Department Classifier

Overview

This project aims to create an unsupervised model that classifies job listings into their respective departments based solely on the "Job Description" column. This approach can be particularly useful for organizing unstructured job data into coherent categories.

Dataset

The dataset used for this project can be found on Kaggle: Booking.com Jobs EDA & NLP Ensemble Modeling

Tasks and Questions

1. Text Pre-Processing

Perform text pre-processing steps on the "Job Description" column and explain the utility of each step in the context of this task.

2. Cluster Identification

Identify the number of natural clusters present in the data.

3. Model Training

Train an unsupervised model to classify the jobs into their respective departments using only the "Job Description" column.

4. Keyword Identification

Identify key words from each cluster that are indicative of the department.

5. Model Deployment

Deploy the trained model in two different ways: a.
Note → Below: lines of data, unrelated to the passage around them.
(* ===== verification/FsSpec.v ===== *)
(** Rules for the file system inside an operation: the layout of the disk, the
    space an operation may use of the log, and the rules for reading, changing and
    logging a block. *)

From S2P Require Import Prelude Riscv Memory Str Cache Log LogSpec LogCrash Txn Fs.

(** First block after the bitmap. *)
Definition dstart (sb : superblock) : Z := sb_bmapstart sb + sb_size sb / BPB + 1.
Definition is_bm (sb : superblock) (bn : Z) : Prop := sb_bmapstart sb <= bn < dstart sb.

#[global] Instance is_bm_dec sb bn : Decision (is_bm sb bn).
Proof. unfold is_bm. apply _. Defined.

(** The disk is laid out as mkfs does: log, inodes, bitmap, data. *)
Record layout (sb : superblock) (l : log) : Prop := {
  ly_start : lg_start l = sb_logstart sb;
  ly_nlog : lg_size l = sb_nlog sb;
  ly_pos : 1 <= sb_nlog sb;
  ly_boot : 2 <= sb_logstart sb;
  ly_log : sb_logstart sb + sb_nlog sb <= sb_inodestart sb;
  ly_ninodes : 0 <= sb_ninodes sb;
  ly_inodes : sb_inodestart sb + sb_ninodes sb / IPB + 1 <= sb_bmapstart sb;
  ly_data : dstart sb <= sb_size sb;
  ly_size : sb_size sb < 2 ^ 31
}.

(** Block [b] is marked in the bitmap. *)
Definition used (sb : superblock) (V : Z → block) (b : Z) : bool :=
  Z.testbit (mget (V (BBLOCK b sb)) (b mod BPB / 8)) (b mod BPB mod 8).

Section Spec.
Context {C U : Type} {BC : BlockCache C} {BOK : BlockCacheOk C} {UM : UserMem U}.
Abbreviation fs := (fsst C U).
Implicit Types (s : fs) (t : tx) (bn : Z).

Lemma wp_onl {A} (m : M (lgst C) A) s (Q : A → fs → Prop) :
  wp m (f_lg s) (λ a l, Q a (set_lg l s)) → wp (onl m) s Q.
Proof. unfold wp, onl. by destruct (m (f_lg s)) as [[a l]| | | |]. Qed.

Lemma wp_onu {A} (m : M U A) s (Q : A → fs → Prop) :
  wp m (f_um s) (λ a u, Q a (set_um u s)) → wp (onu m) s Q.
Proof. unfold wp, onu. by destruct (m (f_um s)) as [[a u]| | | |]. Qed.

(** The blocks of a transaction that are not of the bitmap. *)
Definition cost (sb : superblock) t : Z := Z.of_nat (length (filter (λ b, ¬ is_bm sb b) (t_logged t))).
Definition nbm (sb : superblock) : Z := sb_size sb / BPB + 1.

(** The system inside a transaction [t].  Three buffers are kept for blocks that
    are held without being logged. *)
Record ftx s t : Prop := {
  ft_txn : txn (f_lg s) t;
  ft_layout : layout (f_sb s) (lg (f_lg s));
  ft_few : (length (t_logged t) + 3 <= NBUF)%nat;
  ft_meta : ∀ b, 0 <= b < dstart (f_sb s) → used (f_sb s) (t_view t) b = true
}.

(** [k] more blocks can be logged, and the whole bitmap. *)
Record budget s t (k : Z) : Prop := {
  bu_out : 1 <= lg_outstanding (lg (f_lg s));
  bu_room : cost (f_sb s) t + k + nbm (f_sb s) + 1 <= Z.min (Z.min LOGSIZE (lg_size (lg (f_lg s)) - 1)) (Z.of_nat NBUF - 3)
}.

(** Everything but blocks, the log's list and the inode table is kept, and
    buffers of held blocks stay where they are. *)
Record fstep s t s' t' : Prop := {
  fp_sb : f_sb s' = f_sb s;
  fp_log : same_log (lg (f_lg s)) (lg (f_lg s'));
  fp_disk : t_disk t' = t_disk t;
  fp_um : f_um s' = f_um s;
  fp_frame : f_frame s' = f_frame s;
  fp_cwd : f_cwd s' = f_cwd s;
  fp_pid : f_pid s' = f_pid s;
  fp_logged : ∀ b, b ∈ t_logged t → b ∈ t_logged t';
  fp_keeps : keeps (f_lg s) t (f_lg s')
}.

Definition fat s t h bn : Prop := tx_at (f_lg s) t h bn.

Lemma same_log_refl l : same_log l l.
Proof. by split_and!. Qed.

Lemma same_log_trans l1 l2 l3 : same_log l1 l2 → same_log l2 l3 → same_log l1 l3.
Proof. intros (?&?&?&?&?&?) (?&?&?&?&?&?). split_and!; congruence. Qed.

Lemma fstep_refl s t : fstep s t s t.
Proof. split; try done. by intros h bn [? _]. Qed.

(** Blocks held at first are still held in the middle. *)
Lemma fstep_trans s1 t1 s2 t2 s3 t3 :
  (∀ b, b ∈ t_held t1 → b ∈ t_held t2) → fstep s1 t1 s2 t2 → fstep s2 t2 s3 t3 → fstep s1 t1 s3 t3.
Proof.
  intros Hh [] []. split; try congruence.
  - by eapply same_log_trans.
  - auto.
  - intros h bn [Hat Hin]. apply fp_keeps1. split; [by apply fp_keeps0|auto].
Qed.

Lemma fat_step s t s' t' h bn : fstep s t s' t' → bn ∈ t_held t' → fat s t h bn → fat s' t' h bn.
Proof. intros [] Hin Hat. split; [by apply fp_keeps0|done]. Qed.

Lemma fstep_layout s t s' t' : fstep s t s' t' → layout (f_sb s) (lg (f_lg s)) → layout (f_sb s') (lg (f_lg s')).
Proof. intros [-> (E1 & E2 & _)] []. split; congruence. Qed.

(** ** One block *)

(** A block outside the log that can be read. *)
Definition home (sb : superblock) (bn : Z) : Prop :=
  0 <= bn < sb_size sb ∧ (bn < sb_logstart sb ∨ sb_logstart sb + sb_nlog sb <= bn).

Lemma home_range sb l bn : layout sb l → home sb bn → 0 <= bn < 2 ^ 31 ∧ ¬ in_log l bn.
Proof. intros [] [H1 H2]. unfold in_log. lia. Qed.

Lemma fbread_ok s t bn :
  ftx s t → home (f_sb s) bn → bn ∉ t_held t → (length (t_held t) <= 2)%nat →
  wp (bread ROOTDEV bn) s (λ h s', fstep s t s' (t_hold bn t) ∧ ftx s' (t_hold bn t) ∧ fat s' (t_hold bn t) h bn ∧
    f_inodes s' = f_inodes s).
Proof.
  intros [] Hhome Hnh Hlen. apply wp_onl. destruct (home_range _ _ _ ft_layout0 Hhome) as [H1 H2].
  eapply wp_mono; [apply (tx_read_ok _ t bn); try done|].
  - right. unfold in_use. pose proof (length_filter (λ b, b ∉ t_logged t) (t_held t)). lia.
  - intros h l (Hl & Ht & Hat & Hk). split_and!; try done.
    + split; try done. cbn [f_lg set_lg]. rewrite Hl. apply same_log_refl.
    + split; try done. cbn [f_lg f_sb set_lg]. by rewrite Hl.
Qed.

Lemma fbdata_ok s t h bn :
  ftx s t → fat s t h bn → wp (bdata h) s (λ d s', s' = s ∧ d = t_view t bn).
Proof.
  intros [] Hat. apply wp_onl. eapply wp_mono; [by apply (tx_data_ok _ t h bn)|].
  intros d l [-> ->]. split; [by destruct s|done].
Qed.

(** The bitmap part of a block's new contents still marks the blocks before the
    data. *)
Lemma fbset_ok s t h bn d :
  ftx s t → fat s t h bn →
  (∀ b, 0 <= b < dstart (f_sb s) → used (f_sb s) (fset (t_view t) bn d) b = true) →
  wp (bset h d) s (λ _ s', fstep s t s' (t_put bn d t) ∧ ftx s' (t_put bn d t) ∧ f_inodes s' = f_inodes s).
Proof.
  intros [] Hat Hm. apply wp_onl. eapply wp_mono; [by apply (tx_set_ok _ t h bn d)|].
  intros _ l (Hl & Ht & Hk). split_and!; try done.
  - split; try done. cbn [f_lg set_lg]. rewrite Hl. apply same_log_refl.
  - split; try done. cbn [f_lg f_sb set_lg]. by rewrite Hl.
Qed.

Lemma fbrelse_ok s t h bn :
  ftx s t → fat s t h bn → (bn ∈ t_logged t ∨ t_view t bn = t_disk t bn) →
  wp (brelse h) s (λ _ s', fstep s t s' (t_drop bn t) ∧ ftx s' (t_drop bn t) ∧ f_inodes s' = f_inodes s).
Proof.
  intros [] Hat Hc. apply wp_onl. eapply wp_mono; [by apply (tx_release_ok _ t h bn)|].
  intros _ l (Hl & Ht & Hk). split_and!; try done.
  - split; try done. cbn [f_lg set_lg]. rewrite Hl. apply same_log_refl.
  - split; try done. cbn [f_lg f_sb set_lg]. by rewrite Hl.
Qed.

(** ** The log's space *)

Lemma bm_count sb l : NoDup l → Z.of_nat (length (filter (is_bm sb) l)) <= Z.max 0 (nbm sb).
Proof.
  intros Hnd. unfold nbm.
  assert (Hsub : filter (is_bm sb) l ⊆ seqZ (sb_bmapstart sb) (sb_size sb / BPB + 1)).
  { intros b [Hb _]%list_elem_of_filter. apply elem_of_seqZ. unfold is_bm, dstart in Hb. lia. }
  assert (Hlen := submseteq_length _ _ (NoDup_submseteq _ _ (list.NoDup_filter _ _ Hnd) Hsub)).
  rewrite length_seqZ in Hlen. lia.
Qed.

(** A block of the bitmap or one that is logged already costs nothing. *)
Definition charge (sb : superblock) t bn : Z := if decide (is_bm sb bn ∨ bn ∈ t_logged t) then 0 else 1.

Lemma logged_cost sb t : NoDup (t_logged t) → 0 <= nbm sb → Z.of_nat (length (t_logged t)) <= cost sb t + nbm sb.
Proof.
  intros Hnd H0. pose proof (bm_count sb _ Hnd). unfold cost.
  rewrite <- (length_filter_split (is_bm sb) (t_logged t)). lia.
Qed.

Lemma cost_log sb t bn : cost sb (t_log bn t) = cost sb t + charge sb t bn.
Proof.
  unfold cost, charge, t_log. cbn [t_logged]. destruct (decide (bn ∈ t_logged t)) as [Hl|Hl].
  { rewrite decide_True by tauto. lia. }
  rewrite list.filter_app, length_app, list.filter_cons, list.filter_nil.
  destruct (decide (is_bm sb bn)) as [Hb|Hb].
  - rewrite decide_False, decide_True by tauto. simpl. lia.
  - rewrite decide_True, decide_False by tauto. simpl. lia.
Qed.

Lemma layout_pos sb l : layout sb l → 0 < sb_bmapstart sb ∧ 1 <= nbm sb ∧ dstart sb = sb_bmapstart sb + nbm sb.
Proof.
  intros []. unfold nbm, dstart in *.
  assert (0 <= sb_ninodes sb / IPB) by (apply Z.div_pos; [lia|done]).
  assert (0 <= sb_size sb); [|assert (0 <= sb_size sb / BPB) by (apply Z.div_pos; [lia|done]); lia].
  destruct (Z.le_gt_cases 0 (sb_size sb)) as [|Hneg]; [done|]. exfalso.
  assert (sb_size sb <= sb_size sb / BPB); [|lia]. apply Z.div_le_lower_bound; unfold BPB, BSIZE; lia.
Qed.

Lemma lwrite_ok s t h bn k :
  ftx s t → fat s t h bn → budget s t k → charge (f_sb s) t bn <= k →
  wp (lwrite h) s (λ _ s', fstep s t s' (t_log bn t) ∧ ftx s' (t_log bn t) ∧
    budget s' (t_log bn t) (k - charge (f_sb s) t bn) ∧ f_inodes s' = f_inodes s).
Proof.
  intros [] Hat [Hout Hroom] Hk. apply wp_onl.
  destruct (layout_pos _ _ ft_layout0) as (_ & Hnbm & _).
  pose proof (logged_cost (f_sb s) t (lo_nodup _ _ (tx_lg _ _ ft_txn0)) ltac:(lia)) as Hlc.
  pose proof (cost_log (f_sb s) t bn) as Hc.
  assert (0 <= charge (f_sb s) t bn) by (unfold charge; case_decide; lia).
  eapply wp_mono; [apply (tx_log_ok _ t h bn); [done|done|split; [done|lia]]|].
  intros _ l (Hl & Ht & Hkp). pose proof Hl as (E1 & E2 & E3 & E4 & E5 & E6). split_and!; try done.
  - split; try done. intros b Hb. unfold t_log. cbn [t_logged]. case_decide; [done|]. apply elem_of_app. by left.
  - split; try done; cbn [f_lg f_sb set_lg].
    + destruct ft_layout0. split; congruence.
    + pose proof (logged_cost (f_sb s) _ (lo_nodup _ _ (tx_lg _ _ Ht)) ltac:(lia)). lia.
  - split; cbn [f_lg f_sb set_lg]; [congruence|]. rewrite E2, Hc. lia.
Qed.

(** A budget lasts while the log's list stays. *)
Lemma budget_step s t s' t' k :
  f_sb s' = f_sb s → same_log (lg (f_lg s)) (lg (f_lg s')) → t_logged t' = t_logged t → budget s t k → budget s' t' k.
Proof. intros E1 (_ & E2 & _ & E3 & _) E4 []. split; [congruence|]. unfold cost in *. rewrite E1, E2, E4. done. Qed.

Lemma budget_le s t k k' : k' <= k → budget s t k → budget s t k'.
Proof. intros Hk []. split; [done|]. lia. Qed.

(** ** Changing a block *)

(** Block [bn] set to [d] and logged. *)
Definition t_write bn (d : block) t : tx := t_log bn (t_put bn d t).

Lemma view_write bn d t : t_view (t_write bn d t) = fset (t_view t) bn d.
Proof. done. Qed.

Lemma logged_write bn d t b : b ∈ t_logged (t_write bn d t) ↔ b = bn ∨ b ∈ t_logged t.
Proof.
  unfold t_write, t_log, t_put. cbn [t_logged]. case_decide; [naive_solver|].
  rewrite elem_of_app, list_elem_of_singleton. tauto.
Qed.

Lemma drop_hold bn t : bn ∉ t_held t → t_drop bn (t_hold bn t) = t.
Proof.
  intros Hn. unfold t_drop, t_hold. cbn [t_view t_disk t_logged t_held]. rewrite list.filter_cons, decide_False by tauto.
  rewrite filter_all; [by destruct t|]. intros b Hb ->. done.
Qed.

Lemma drop_write_hold bn d t : bn ∉ t_held t → t_drop bn (t_write bn d (t_hold bn t)) = t_write bn d t.
Proof.
  intros Hn. unfold t_write, t_log, t_put, t_drop, t_hold. cbn [t_view t_disk t_logged t_held].
  rewrite list.filter_cons, (decide_False (P := bn ≠ bn)) by tauto. rewrite filter_all; [done|]. intros b Hb ->. done.
Qed.

(** [bset], [log_write] and [brelse] on a block that was read in [t]. *)
Lemma write_back_ok s t h bn d k :
  let t1 := t_hold bn t in
  ftx s t1 → fat s t1 h bn → bn ∉ t_held t → budget s t1 k → charge (f_sb s) t bn <= k →
  (∀ b, 0 <= b < dstart (f_sb s) → used (f_sb s) (fset (t_view t) bn d) b = true) →
  wp (bset h d;; lwrite h;; brelse h) s (λ _ s', fstep s t1 s' (t_write bn d t) ∧ ftx s' (t_write bn d t) ∧
    budget s' (t_write bn d t) (k - charge (f_sb s) t bn) ∧ f_inodes s' = f_inodes s).
Proof.
  intros t1 Hf Hat Hnh Hbu Hk Hm. apply wp_bind. eapply wp_mono; [by apply (fbset_ok s t1 h bn d)|].
  intros _ s1 (P1 & Hf1 & I1). pose proof (fp_sb _ _ _ _ P1) as S1.
  apply wp_bind. eapply wp_mono; [apply (lwrite_ok s1 _ h bn k Hf1)|].
  - eapply fat_step; [done| |done]. apply Hat.
  - apply (budget_step s t1); [done|apply P1|done|done].
  - by rewrite S1.
  - intros _ s2 (P2 & Hf2 & B2 & I2). pose proof (fp_sb _ _ _ _ P2) as S2. rewrite S1 in B2.
    eapply wp_mono; [apply (fbrelse_ok s2 _ h bn Hf2)|].
    + eapply fat_step; [done|apply Hat|]. eapply fat_step; [done|apply Hat|done].
    + left. cbn [t_log t_logged]. case_decide; [done|]. apply elem_of_app. right. by apply list_elem_of_singleton.
    + intros _ s3 (P3 & Hf3 & I3). unfold t1 in *. change (t_log bn (t_put bn d (t_hold bn t))) with (t_write bn d (t_hold bn t)) in *.
      rewrite (drop_write_hold bn d t Hnh) in *. split_and!; [|done| |congruence].
      * eapply fstep_trans; [|exact P1|]; [done|]. by eapply fstep_trans; [|exact P2|exact P3].
      * exact (budget_step s2 (t_write bn d (t_hold bn t)) s3 (t_write bn d t) _ (fp_sb _ _ _ _ P3) (fp_log _ _ _ _ P3) eq_refl B2).
Qed.

(** The same from the [bread] on. *)
Lemma update_block_ok s t bn (f : block → block) k :
  ftx s t → home (f_sb s) bn → bn ∉ t_held t → (length (t_held t) <= 2)%nat →
  budget s t k → charge (f_sb s) t bn <= k →
  (∀ b, 0 <= b < dstart (f_sb s) → used (f_sb s) (fset (t_view t) bn (f (t_view t bn))) b = true) →
  wp (bp ← bread ROOTDEV bn; d ← bdata bp; bset bp (f d);; lwrite bp;; brelse bp) s (λ _ s',
    let t' := t_write bn (f (t_view t bn)) t in
    fstep s t s' t' ∧ ftx s' t' ∧ budget s' t' (k - charge (f_sb s) t bn) ∧ f_inodes s' = f_inodes s).
Proof.
  intros Hf Hh Hnh Hlen Hbu Hk Hm. apply wp_bind. eapply wp_mono; [by apply (fbread_ok s t bn)|].
  intros h s1 (P1 & Hf1 & Hat1 & I1). pose proof (fp_sb _ _ _ _ P1) as S1.
  apply wp_bind. eapply wp_mono; [exact (fbdata_ok s1 (t_hold bn t) h bn Hf1 Hat1)|]. intros d s1' [-> ->]. cbn [t_hold t_view].
  eapply wp_mono; [apply (write_back_ok s1 t h bn _ k); try done|].
  - apply (budget_step s t); [done|apply P1|done|done].
  - by rewrite S1.
  - by rewrite S1.
  - intros _ s2 (P2 & Hf2 & B2 & I2). rewrite S1 in B2. split_and!; [|done|done|congruence].
    eapply fstep_trans; [|exact P1|exact P2]. intros b Hb. cbn. apply elem_of_cons. by right.
Qed.

(** ** Reading a block *)

Lemma ftx_clean s t bn : ftx s t → bn ∉ t_held t → bn ∈ t_logged t ∨ t_view t bn = t_disk t bn.
Proof.
  intros Hf Hnh. destruct (decide (bn ∈ t_logged t)) as [|Hl]; [by left|]. right. by apply (txn_clean (f_lg s)); [apply Hf| |].
Qed.

(** A block read in [t] and released unchanged. *)
Lemma release_ok s t h bn :
  ftx s (t_hold bn t) → fat s (t_hold bn t) h bn → bn ∉ t_held t → (bn ∈ t_logged t ∨ t_view t bn = t_disk t bn) →
  wp (brelse h) s (λ _ s', fstep s (t_hold bn t) s' t ∧ ftx s' t ∧ f_inodes s' = f_inodes s).
Proof.
  intros Hf Hat Hnh Hc. eapply wp_mono; [by apply (fbrelse_ok s _ h bn Hf Hat)|]. by rewrite (drop_hold bn t Hnh).
Qed.

(** From before the [bread] to after the [brelse]. *)
Lemma fstep_through s t bn s1 s2 t2 : fstep s t s1 (t_hold bn t) → fstep s1 (t_hold bn t) s2 t2 → fstep s t s2 t2.
Proof. intros P1 P2. eapply fstep_trans; [|exact P1|exact P2]. intros b Hb. cbn. apply elem_of_cons. by right. Qed.

Lemma budget_read s t bn s1 k : fstep s t s1 (t_hold bn t) → budget s t k → budget s1 (t_hold bn t) k.
Proof. intros P. apply budget_step; [apply P|apply P|done]. Qed.

Lemma budget_same s t s1 k : fstep s t s1 t → budget s t k → budget s1 t k.
Proof. intros P. apply budget_step; [apply P|apply P|done]. Qed.

End Spec.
As a REST API endpoint

Running the Application

Prerequisites

Python 3.7 or higher
Required Python packages (listed in requirements.txt)

Installation

Clone the repository:

git clone https://github.com/yourusername/department-classifier.git
cd department-classifier

Set up a virtual environment and activate it (optional but recommended):

python -m venv venv
source venv/bin/activate    # On Windows, use "venv\Scripts\activate"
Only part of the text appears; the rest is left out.